Task statement
Two lines mark the range in the entries below: the one holding "destruct (mh_wals _ _ Hm (length segs - 1)%nat" and the one holding "client_inv (mkClient m mem None)". Set down those two and all lines between them, exactly.

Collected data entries
Lemma GetCurrentWAL_spec m segs :
  mgr_holds m segs -> Forall ref_closed (wals_ m) -> current_wal_ m = None -> (wal_tail_ m < N)%nat ->
  (length segs + 2 <= N)%nat ->
  exists j m' segs', GetCurrentWAL lba_size mem_at NDEBUG N m = Some (Some j, m') /\ mgr_holds m' segs' /\
    Forall ref_closed (wals_ m') /\ j = pos (wal_tail_ m') (length segs' - 1) /\ current_wal_ m' = Some j /\
    wal_tail_ m' = wal_tail_ m /\ (length segs' <= 2 `max` length segs)%nat /\ concat segs' = concat segs.
Proof.
  intros Hm Hcl Hcur Ht Hn. pose proof Hm as [Hl _ Hc Hh Hw _]. unfold GetCurrentWAL. rewrite Hcur.
  destruct (_ || _) eqn:Ecase.
  - assert (length segs = 1)%nat as Hlen.
    { rewrite orb_true_iff, !andb_true_iff, !negb_true_iff, !Nat.eqb_eq, Nat.eqb_neq in Ecase. pos_lia. }
    destruct (NewWAL_spec m segs Hm Ht ltac:(lia)) as (m' & -> & Hm' & Hcur' & Ht' & Hws & _); [by rewrite Hcur|]. obind.
    exists (wal_head_ m), m', (segs ++ [[]]). rewrite Hcur', (Hws Hcur). split_and!; [done..| |done|done| |].
    + destruct (mh_current _ _ Hm') as [E|E]; rewrite Hcur' in E; congruence.
    + rewrite length_app. simpl. lia.
    + rewrite concat_app. simpl. by rewrite app_nil_r.
  - cbn. assert ((if (wal_head_ m =? 0)%nat then N - 1 else wal_head_ m - 1)%nat = pos (wal_tail_ m) (length segs - 1)) as ->.
    { destruct (Nat.eqb_spec (wal_head_ m) 0); pos_lia. }
    eexists _, _, segs. split_and!; [done| |done|done|done|done|lia|done].
    constructor; simpl; [done|lia|done|done| |by right]. intros k Hk.
    destruct (Hw k Hk) as (r & Hr & ? & Hrc & ?). exists r. split_and!; [done..| |done]. intros _.
    apply Hrc. by rewrite Hcur.
Qed.

Lemma write_batches_list bs mem seq mem' seq' :
  write_batches list_mem_write bs mem seq = Some (OK, mem', seq') -> mem' = mem ++ bs.
Proof.
  revert mem seq. induction bs as [|b bs IH]; intros mem seq; cbn [write_batches].
  { intros [= <- <-]. by rewrite app_nil_r. }
  unfold SetContents, list_mem_write at 1. destruct (kHeader <=? blen b); [|done]. obind. cbn [ok negb].
  destruct (batch_Sequence b); [|done]. obind. destruct (batch_Count b); [|done]. obind.
  intros E. rewrite (IH _ _ E), <-app_assoc. done.
Qed.

(** The client takes a reference to the log that [GetCurrentWAL] returns. *)
Lemma adopt m segs :
  mgr_holds m segs -> Forall ref_closed (wals_ m) -> current_wal_ m = None -> (wal_tail_ m < N)%nat ->
  (length segs + 2 <= N)%nat -> (wal_tail_ m = 0 -> length segs <= 2)%nat ->
  forall j m', GetCurrentWAL lba_size mem_at NDEBUG N m = Some (Some j, m') ->
  forall mem, mem ⊆+ concat segs -> exists segs', client_inv (mkClient (wal_Ref m' j) mem None) segs' /\ concat segs' = concat segs.
Proof.
  intros Hm Hcl Hcur Ht Hn H0' j m' HG mem Hmem'.
  destruct (GetCurrentWAL_spec m segs Hm Hcl Hcur Ht Hn) as (j0 & m0 & segs' & HG' & Hm' & Hcl' & Hj & Hcur' & Ht' & Hlen & Hcat).
  rewrite HG in HG'. injection HG' as -> ->. exists segs'. pose proof (mh_count _ _ Hm') as Hc'.
  destruct (mh_wals _ _ Hm' (length segs' - 1)%nat ltac:(lia)) as (r & Hr & _). rewrite <-Hj in Hr.
  assert (Hh : mgr_holds (wal_Ref m0 j0) segs').
  { apply mgr_holds_current_same; [done..|]. intros r0 [? ?]. by constructor. }
  split; [|done]. constructor; simpl.
  - done.
  - lia.
  - rewrite <-Hj. eexists. split_and!; [done| |].
    + rewrite lookup_alter_wal, decide_True, Hr by done. done.
    + simpl. rewrite Forall_lookup in Hcl'. destruct (Hcl' _ _ Hr). lia.
  - unfold covers. simpl. by rewrite Hcat.
  - split; [lia|]. rewrite Ht'. lia.
Qed.

(** A manager over empty logs. *)
Lemma manage_holds logs :
  length logs = N -> Forall (fun l => ol_chunks l = [] /\ ol_synced l) logs ->
  mgr_holds (manage lba_size mem_at N logs) [[]] /\ Forall ref_closed (wals_ (manage lba_size mem_at N logs)) /\
  restart (manage lba_size mem_at N logs) = manage lba_size mem_at N logs.
Proof.
  intros Hl Hlogs.
  assert (Hfresh : Forall (fun r => ref_holds r [] /\ ref_closed r /\ ol_chunks (w_log (wr_wal r)) = [])
    (wals_ (manage lba_size mem_at N logs))).
  { unfold manage. simpl. apply Forall_fmap. eapply Forall_impl; [exact Hlogs|]. intros l [Hc Hs]. simpl. split_and!; [|by constructor|done].
    constructor; simpl; [|unfold is_u32; lia]. exists []. split_and!; [by apply newWAL_holds|done|constructor]. }
  split_and!; [|eapply Forall_impl; [exact Hfresh|]; naive_solver|].
  - constructor; simpl; [by rewrite length_fmap|lia|lia|pos_lia| |by left]. intros k Hk.
    destruct (lookup_lt_is_Some_2 (wals_ (manage lba_size mem_at N logs)) (pos (N - 1) k)) as [r Hr].
    { simpl. rewrite length_fmap, Hl. apply pos_lt; lia. }
    rewrite Forall_lookup in Hfresh. destruct (Hfresh _ _ Hr) as (? & ? & ?). exists r.
    split_and!; [done| |done|done]. by destruct k as [|[|k]].
  - unfold restart, manage. cbn [wals_]. f_equal. clear. induction logs as [|l logs IH]; [done|]. cbn in *. by rewrite IH.
Qed.

Lemma start_inv st : client_start st -> exists segs, client_inv st segs /\ concat segs = [].
Proof.
  intros [logs j m Hl Hlogs HG]. destruct (manage_holds logs Hl Hlogs) as (Hm & Hc & _).
  by apply (adopt (manage lba_size mem_at N logs) [[]]); simpl; try done; try lia.
Qed.

Lemma split_last (segs : list (list bytes)) :
  (0 < length segs)%nat -> exists older, segs = older ++ [default [] (segs !! (length segs - 1)%nat)].
Proof.
  destruct segs as [|x older _] using rev_ind; simpl; [lia|]. intros _. exists older. rewrite length_app. simpl.
  rewrite lookup_app_r by lia. by replace (length older + 1 - 1 - length older)%nat with 0%nat by lia.
Qed.

Lemma append_inv m mem imm i r b w segs :
  client_inv (mkClient m mem imm) segs -> current_wal_ m = Some i -> wals_ m !! i = Some r ->
  22 + blen b <= max_record lba_size -> Append lba_size mem_at (wr_wal r) b false = Some (OK, w) ->
  exists segs', client_inv (mkClient (set_wal m i w) (mem ++ [b]) imm) segs' /\ concat segs' = concat segs ++ [b].
Proof.
  intros [Hm Ht (r0 & Hcur & Hr0 & Href) Hcov Hroom] Hi Hr Hb Ha. simpl in *. rewrite Hcur in Hi. injection Hi as <-.
  rewrite Hr0 in Hr. injection Hr as ->. rename Hr0 into Hr.
  pose proof (mh_count _ _ Hm) as Hc. set (k := (length segs - 1)%nat) in *.
  set (last := default [] (segs !! k)).
  exists (<[k:=last ++ [b]]> segs).
  destruct (split_last segs ltac:(lia)) as (older & Hold). fold k last in Hold.
  assert (Hins : <[k:=last ++ [b]]> segs = older ++ [last ++ [b]]).
  { subst k. rewrite Hold at 2. rewrite Hold, length_app. simpl. rewrite insert_app_r_alt by lia.
    by replace (length older + 1 - 1 - length older)%nat with 0%nat by lia. }
  split; [|rewrite Hins, Hold, !concat_app; simpl; by rewrite !app_nil_r, app_assoc].
  constructor; simpl; rewrite ?length_insert.
  - apply (mgr_holds_current m segs); [done|done|]. fold k. intros r' Hr' [(es & Hes & Hb' & Hu) Hq]. simplify_eq.
    destruct (Append_spec lba_size HL mem_at Hmem (wr_wal r) es b Hes Hb) as (s & w' & Ha' & Hq' & Hok).
    rewrite Ha in Ha'. simplify_eq. constructor; simpl; [|rewrite Hq'; apply u32_range].
    eexists. split_and!; [by apply Hok|by rewrite fmap_app, Hb'|]. apply Forall_app. split; [done|].
    repeat constructor; simpl; unfold is_u32 in Hq; unfold is_u64; lia.
  - done.
  - exists (mkRef w (wr_refs r)). fold k. split_and!; [done| |done]. by rewrite lookup_alter_wal, decide_True, Hr.
  - unfold covers in *. simpl in *. rewrite Hins. destruct imm as [imm|].
    + destruct Hcov as (older' & E & Hc'). exists older. rewrite Hold in E. apply app_inj_2 in E as [-> E]; [|done].
      by simplify_eq.
    + rewrite Hold in Hcov. rewrite concat_app in *. simpl in *. rewrite app_nil_r in *. rewrite app_assoc.
      by apply submseteq_app.
  - done.
Qed.

(** What a sync of the current log leaves. *)
Lemma current_synced m mem imm segs i r w1 :
  client_inv (mkClient m mem imm) segs -> current_wal_ m = Some i -> wals_ m !! i = Some r ->
  Sync lba_size mem_at (wr_wal r) = Some (OK, w1) ->
  i = pos (wal_tail_ m) (length segs - 1) /\ wr_refs r <= 2 /\
  ref_holds (mkRef w1 (wr_refs r)) (default [] (segs !! (length segs - 1)%nat)) /\
  w_buff_pos w1 = 0 /\ ol_synced (w_log w1).
Proof.
  intros [Hm Ht (r0 & Hcur & Hr0 & Href) _ _] Hi Hr Hs. simpl in *. rewrite Hcur in Hi. injection Hi as <-.
  rewrite Hr0 in Hr. injection Hr as ->. pose proof (mh_count _ _ Hm) as Hc.
  destruct (mh_wals _ _ Hm (length segs - 1)%nat ltac:(lia)) as (r' & Hr' & [(es & Hes & Hb & Hu) Hq] & _).
  rewrite Hr0 in Hr'. injection Hr' as <-. destruct (Sync_ok lba_size HL mem_at Hmem _ _ _ Hes Hs) as (Hw & Hz & Hsy & Hq').
  split_and!; [done..| |done|done]. constructor; simpl; [by exists es|by rewrite Hq'].
Qed.

Lemma switch_spec m mem segs i r w1 :
  client_inv (mkClient m mem None) segs -> current_wal_ m = Some i -> wals_ m !! i = Some r ->
  Sync lba_size mem_at (wr_wal r) = Some (OK, w1) ->
  exists s w2 j m', wal_Close lba_size mem_at w1 = Some (s, w2) /\
    NewWAL lba_size mem_at NDEBUG N (wal_Unref (set_wal m i w2) i) = Some (OK, Some j, m') /\
    j <> i /\ (exists rj, wals_ m !! j = Some rj /\ ol_Empty (w_log (wr_wal rj)) = true) /\
    current_wal_ (wal_Ref m' j) = Some j /\
    exists segs', client_inv (mkClient (wal_Ref m' j) [] (Some mem)) segs' /\ concat segs' = concat segs.
Proof.
  intros Hinv Hcur Hr Hs. destruct (current_synced _ _ _ _ _ _ _ Hinv Hcur Hr Hs) as (Hi & Href & [(es & Hes & Hb & Hu) Hq] & Hz & Hsy).
  destruct Hinv as [Hm Ht _ Hcov [Hroom H0']]. simpl in Hm, Ht, Hcov, Hroom, H0', Hes, Hq.
  destruct (Sync_idle w1 Hz) as (w1' & Hs1).
  destruct (wal_Close_ok _ _ _ Hes Hs1) as (s & w2 & Hclose & Hw2 & Hz2 & Hsy2 & Hq2).
  assert (Hrh : ref_holds (mkRef w2 0) (default [] (segs !! (length segs - 1)%nat))).
  { constructor; simpl; [by exists es|by rewrite Hq2]. }
  pose proof (mh_count _ _ Hm) as Hc.
  destruct (retire m segs i r w2 0 Hm Hcur Hi Hr Href Hrh Hz2 Hsy2) as (Hm2 & Hcl2 & Ht2 & Hr2).
  set (m2 := wal_Unref (set_wal m i w2) i) in *. cbv zeta in *.
  destruct (NewWAL_spec m2 segs Hm2 ltac:(lia) ltac:(lia)) as (m' & HN' & Hm' & Hcur' & Ht' & _ & rj & Hrj & [_ _ Hrefj]).
  { intros c r' Hc' Hr'. change (current_wal_ m2) with (current_wal_ m) in Hc'. rewrite Hcur in Hc'. simplify_eq.
    simpl. split; [lia|]. by apply Sync_idle. }
  assert (Hj : wal_head_ m2 = pos (wal_tail_ m) (length segs)) by (exact (mh_head _ _ Hm)).
  exists s, w2, (wal_head_ m2), m'. split_and!; [done|done| | |done|].
  - rewrite Hj, Hi. intros E. apply pos_inj in E; lia.
  - destruct (mh_wals _ _ Hm (length segs) ltac:(lia)) as (r0 & Hr0 & _ & _ & He). rewrite Hj. exists r0.
    split; [done|]. apply Empty_nil, He. lia.
  - assert (Hlast : wal_head_ m2 = pos (wal_tail_ m') (length (segs ++ [[]]) - 1)).
    { rewrite Hj, Ht', Ht2, length_app. simpl. f_equal. lia. }
    exists (segs ++ [[]]). split; [|rewrite concat_app; simpl; by rewrite app_nil_r]. constructor; simpl.
    + apply mgr_holds_current_same; [done..|]. intros r0 [? ?]. by constructor.
    + lia.
    + rewrite Hcur', <-Hlast. exists (mkRef (wr_wal rj) (wr_refs rj + 1)). split_and!; [done| |simpl; lia].
      rewrite lookup_alter_wal, decide_True, Hrj by done. done.
    + exists segs. done.
    + rewrite Ht', Ht2, length_app. simpl. lia.
Qed.
(* ===== verification/WriteBatch.v ===== *)
(** * WriteBatch: batches of updates

    The part of [db/write_batch.cc] that TropoDB uses.  A batch is a string: a
    header with the sequence number of its first update and the number of its
    updates, and a record for every update.  Updates are appended to it, batches
    are joined, and [Iterate] hands the records one by one to a handler, such as
    the inserter of the memtable.

    Protection information, save points and the flags of the contents are left
    out; TropoDB does not set them. *)

From S2P Require Import Prelude Coding DbFormat Config Committer Szd Wal.

(** ** Building a batch *)

(** The tags that occur only in batches, db/dbformat.h. *)
Definition kTypeLogData : ValueType := 0x3.
Definition kTypeColumnFamilyDeletion : ValueType := 0x4.
Definition kTypeColumnFamilyValue : ValueType := 0x5.
Definition kTypeColumnFamilyMerge : ValueType := 0x6.
Definition kTypeColumnFamilySingleDeletion : ValueType := 0x8.
Definition kTypeBeginPrepareXID : ValueType := 0x9.
Definition kTypeEndPrepareXID : ValueType := 0xA.
Definition kTypeCommitXID : ValueType := 0xB.
Definition kTypeRollbackXID : ValueType := 0xC.
Definition kTypeNoop : ValueType := 0xD.
Definition kTypeColumnFamilyRangeDeletion : ValueType := 0xE.
Definition kTypeColumnFamilyBlobIndex : ValueType := 0x10.
Definition kTypeBeginPersistedPrepareXID : ValueType := 0x12.
Definition kTypeBeginUnprepareXID : ValueType := 0x13.
Definition kTypeCommitXIDAndTimestamp : ValueType := 0x15.

(** [WriteBatch::WriteBatch], db/write_batch.cc:154-160 *)
Definition newWriteBatch : bytes := replicate 12 x00.

(** [WriteBatch::Clear], db/write_batch.cc:240-257 *)
Definition batch_Clear (rep : bytes) : bytes := newWriteBatch.

(** [WriteBatchInternal::SetCount], db/write_batch.cc:691-693 *)
Definition SetCount (rep : bytes) (n : Z) : option bytes := put 8 (EncodeFixed32 n) rep.

(** [WriteBatchInternal::SetSequence], db/write_batch.cc:699-701 *)
Definition SetSequence (rep : bytes) (seq : Z) : option bytes := put 0 (EncodeFixed64 seq) rep.

(** [WriteBatchInternal::Put], db/write_batch.cc:746-780, for the default column
    family. *)
Definition batch_Put (rep key value : bytes) : option (Status * bytes) :=
  if 2 ^ 32 - 1 <? blen key then Some (InvalidArgument, rep)
  else if 2 ^ 32 - 1 <? blen value then Some (InvalidArgument, rep)
  else
    c ← batch_Count rep;
    rep ← SetCount rep (u32 (c + 1));
    let rep := rep ++ [z2b kTypeValue] in
    Some (OK, PutLengthPrefixedSlice (PutLengthPrefixedSlice rep key) value).

(** [WriteBatchInternal::Delete], db/write_batch.cc:962-985, for the default
    column family. *)
Definition batch_Delete (rep key : bytes) : option (Status * bytes) :=
  c ← batch_Count rep;
  rep ← SetCount rep (u32 (c + 1));
  let rep := rep ++ [z2b kTypeDeletion] in
  Some (OK, PutLengthPrefixedSlice rep key).

(** [WriteBatchInternal::Append], db/write_batch.cc:2614-2648 *)
Definition batch_Append (dst src : bytes) : option (Status * bytes) :=
  src_count ← batch_Count src;
  dst_count ← batch_Count dst;
  dst ← SetCount dst (u32 (dst_count + src_count));
  _ ← (if kHeader <=? blen src then Some tt else None);
  Some (OK, dst ++ zdrop kHeader src).

(** ** Reading a batch *)

(** The variables that [ReadRecordFromWriteBatch] fills. *)
Record batch_record := mkRecord {
  br_tag : ValueType; br_cf : Z; br_key : bytes; br_value : bytes; br_blob : bytes; br_xid : bytes
}.

Definition set_cf r c := mkRecord (br_tag r) c (br_key r) (br_value r) (br_blob r) (br_xid r).
Definition set_key r k := mkRecord (br_tag r) (br_cf r) k (br_value r) (br_blob r) (br_xid r).
Definition set_value r v := mkRecord (br_tag r) (br_cf r) (br_key r) v (br_blob r) (br_xid r).
Definition set_blob r b := mkRecord (br_tag r) (br_cf r) (br_key r) (br_value r) b (br_xid r).
Definition set_xid r x := mkRecord (br_tag r) (br_cf r) (br_key r) (br_value r) (br_blob r) x.

(** The fields of a record that are read from the input, one after the other;
    [None] is a corrupted record. *)
Definition read_cf (x : bytes * batch_record) : option (bytes * batch_record) :=
  let '(input, r) := x in '(c, input) ← GetVarint32 input; Some (input, set_cf r c).
Definition read_key (x : bytes * batch_record) : option (bytes * batch_record) :=
  let '(input, r) := x in '(k, input) ← GetLengthPrefixedSlice input; Some (input, set_key r k).
Definition read_value (x : bytes * batch_record) : option (bytes * batch_record) :=
  let '(input, r) := x in '(v, input) ← GetLengthPrefixedSlice input; Some (input, set_value r v).
Definition read_blob (x : bytes * batch_record) : option (bytes * batch_record) :=
  let '(input, r) := x in '(b, input) ← GetLengthPrefixedSlice input; Some (input, set_blob r b).
Definition read_xid (x : bytes * batch_record) : option (bytes * batch_record) :=
  let '(input, r) := x in '(i, input) ← GetLengthPrefixedSlice input; Some (input, set_xid r i).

Solution to this problem
  destruct (mh_wals _ _ Hm (length segs - 1)%nat ltac:(lia)) as (r' & Hr' & [(es & Hes & Hb & Hu) Hq] & _).
  rewrite Hr0 in Hr'. injection Hr' as <-. destruct (Sync_ok lba_size HL mem_at Hmem _ _ _ Hes Hs) as (Hw & Hz & Hsy & Hq').
  split_and!; [done..| |done|done]. constructor; simpl; [by exists es|by rewrite Hq'].
Qed.

Lemma switch_spec m mem segs i r w1 :
  client_inv (mkClient m mem None) segs -> current_wal_ m = Some i -> wals_ m !! i = Some r ->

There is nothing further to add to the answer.